Too simple to be true?
Actually David Hume setttled that debate and from then on people have
been struggling for a way to live with Humes conclusion, starting with
Kant who couldn't beat Humes rap.
Hume was the first great philosopher of the modern era to carve out a
thoroughly naturalistic philosophy. This philosophy partly consisted
in the rejection of the historically prevalent conception of human
minds as being miniature versions of the divine mind. This doctrine
was associated with a trust in the powers of human reason and insight
into reality, which possessed God's certification. Hume's scepticism
came in his rejection of this 'insight ideal', and the (usually
rationalistic) confidence derived from it that the world is as we
represent it. Instead, the best we can do is to apply the strongest
explanatory and empirical principles available to the investigation of
human mental phenomena, issuing in a quasi-Newtonian project, Hume's
'Science of Man'....
Hume argues that induction is founded on the persistence of
regularities (sometimes called the Uniformity of Nature) and that we
cannot know nature is uniform through Reason, because reason only
comes in two sorts, and both of these are inadequate. The two sorts
are:
(i) Demonstrative reasoning (effectively, deductive reasoning)
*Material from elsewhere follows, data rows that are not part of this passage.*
(** ** The life cycle in order *)
(** The calls of [fn] on the services of [l]. *)
Definition calls_of (has : Z → svc_fn → bool) (fn : svc_fn) (l : list iservice) : list svc_call :=
  (λ s, Called (val_ s) fn) <$> filter (λ s, has (get_type_id s) fn = true) l.
Lemma calls_of_cons has fn s l :
  calls_of has fn (s :: l) = (if has (get_type_id s) fn then [Called (val_ s) fn] else []) ++ calls_of has fn l.
Proof. unfold calls_of. rewrite filter_cons. destruct has; by case_decide. Qed.
Section in_order.
Context (has : Z → svc_fn → bool) (answers : list svc_call → Z → svc_fn → bool).
(** What a service that is called after [tr] answers; one without the function
    counts as having answered [true]. *)
Definition answer (fn : svc_fn) (tr : list svc_call) (s : iservice) : bool :=
  negb (has (get_type_id s) fn) || answers tr (val_ s) fn.
Lemma helper_call_spec fn s tr :
  helper_call has answers fn s tr = (answer fn tr s, tr ++ calls_of has fn [s]).
Proof.
  unfold helper_call, answer. rewrite calls_of_cons. destruct has; simpl; [done|].
  by rewrite app_nil_r.
Qed.
(** [all_of] calls a prefix: all, or up to the first that answers [false]. *)
Lemma all_of_prefix fn l tr :
  ∃ l1 l2, l = l1 ++ l2 ∧ (all_of has answers fn l tr).2 = tr ++ calls_of has fn l1 ∧
    (∀ l0 s l3, l1 = l0 ++ s :: l3 →
       answer fn (tr ++ calls_of has fn l0) s = (all_of has answers fn l tr).1 || bool_decide (l3 ≠ [])) ∧
    ((all_of has answers fn l tr).1 = true → l2 = []) ∧ ((all_of has answers fn l tr).1 = false → l1 ≠ []).
Proof.
  revert tr. induction l as [|s l IH]; intros tr; simpl.
  { exists [], []. split_and!; try done; [by rewrite app_nil_r|intros [] ? ? ?; done]. }
  rewrite helper_call_spec. destruct (answer fn tr s) eqn:Ha.
  - destruct (IH (tr ++ calls_of has fn [s])) as (l1 & l2 & -> & Htr & Hans & Hall & Hnil).
    exists (s :: l1), l2. split_and!; [done| | |done|done].
    + rewrite Htr, <- app_assoc. f_equal. rewrite (calls_of_cons _ _ s l1), (calls_of_cons _ _ s []).
      by rewrite app_nil_r.
    + intros [|s' l0] s1 l3 Heq; simplify_eq/=.
      * unfold calls_of at 1. simpl. rewrite app_nil_r, Ha. symmetry.
        destruct (all_of _ _ _ _ _).1 eqn:Hr; [done|]. simpl. apply bool_decide_true. by apply Hnil.
      * rewrite <- (Hans l0 s1 l3 eq_refl), <- app_assoc.
        by rewrite (calls_of_cons _ _ s' l0), (calls_of_cons _ _ s' []), app_nil_r.
  - exists [s], l. split_and!; try done.
    intros [|? []] s1 l3 Heq; simplify_eq/=. unfold calls_of. simpl. by rewrite app_nil_r.
Qed.
Lemma for_all_calls fn l tr : for_all has answers fn l tr = tr ++ calls_of has fn l.
Proof.
  unfold for_all. revert tr. induction l as [|s l IH]; intros tr; simpl; [by rewrite app_nil_r|].
  rewrite helper_call_spec. simpl. rewrite IH, <- app_assoc. f_equal.
  by rewrite (calls_of_cons _ _ s l), (calls_of_cons _ _ s []), app_nil_r.
Qed.
End in_order.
(ii) Probable reasoning (effectively, inductive reasoning)[33]
With regards to (i), Hume argues that we cannot prove a priori that
regularities will continue, as it is "consistent and conceivable" that
the course of nature might change.[34] Coming to (ii), Hume argues
that founding a regularity on the fact that that regularity has always
operated in the past (inductive reasoning) is arguing in a circle,
because induction was the very process we were trying to explain in
the first place. Hence no form of reason will sponsor inductive
inference.
This argument has been criticised in more than one area. For example,
some have maintained that Kantian arguments can establish that nature
is uniform.[35] It has been countered, however, that even if Kantian
arguments can prove a priori that nature is uniform in general, this
does not make inductive inference rational, because there is still the
problem of working out which particular regularities will continue.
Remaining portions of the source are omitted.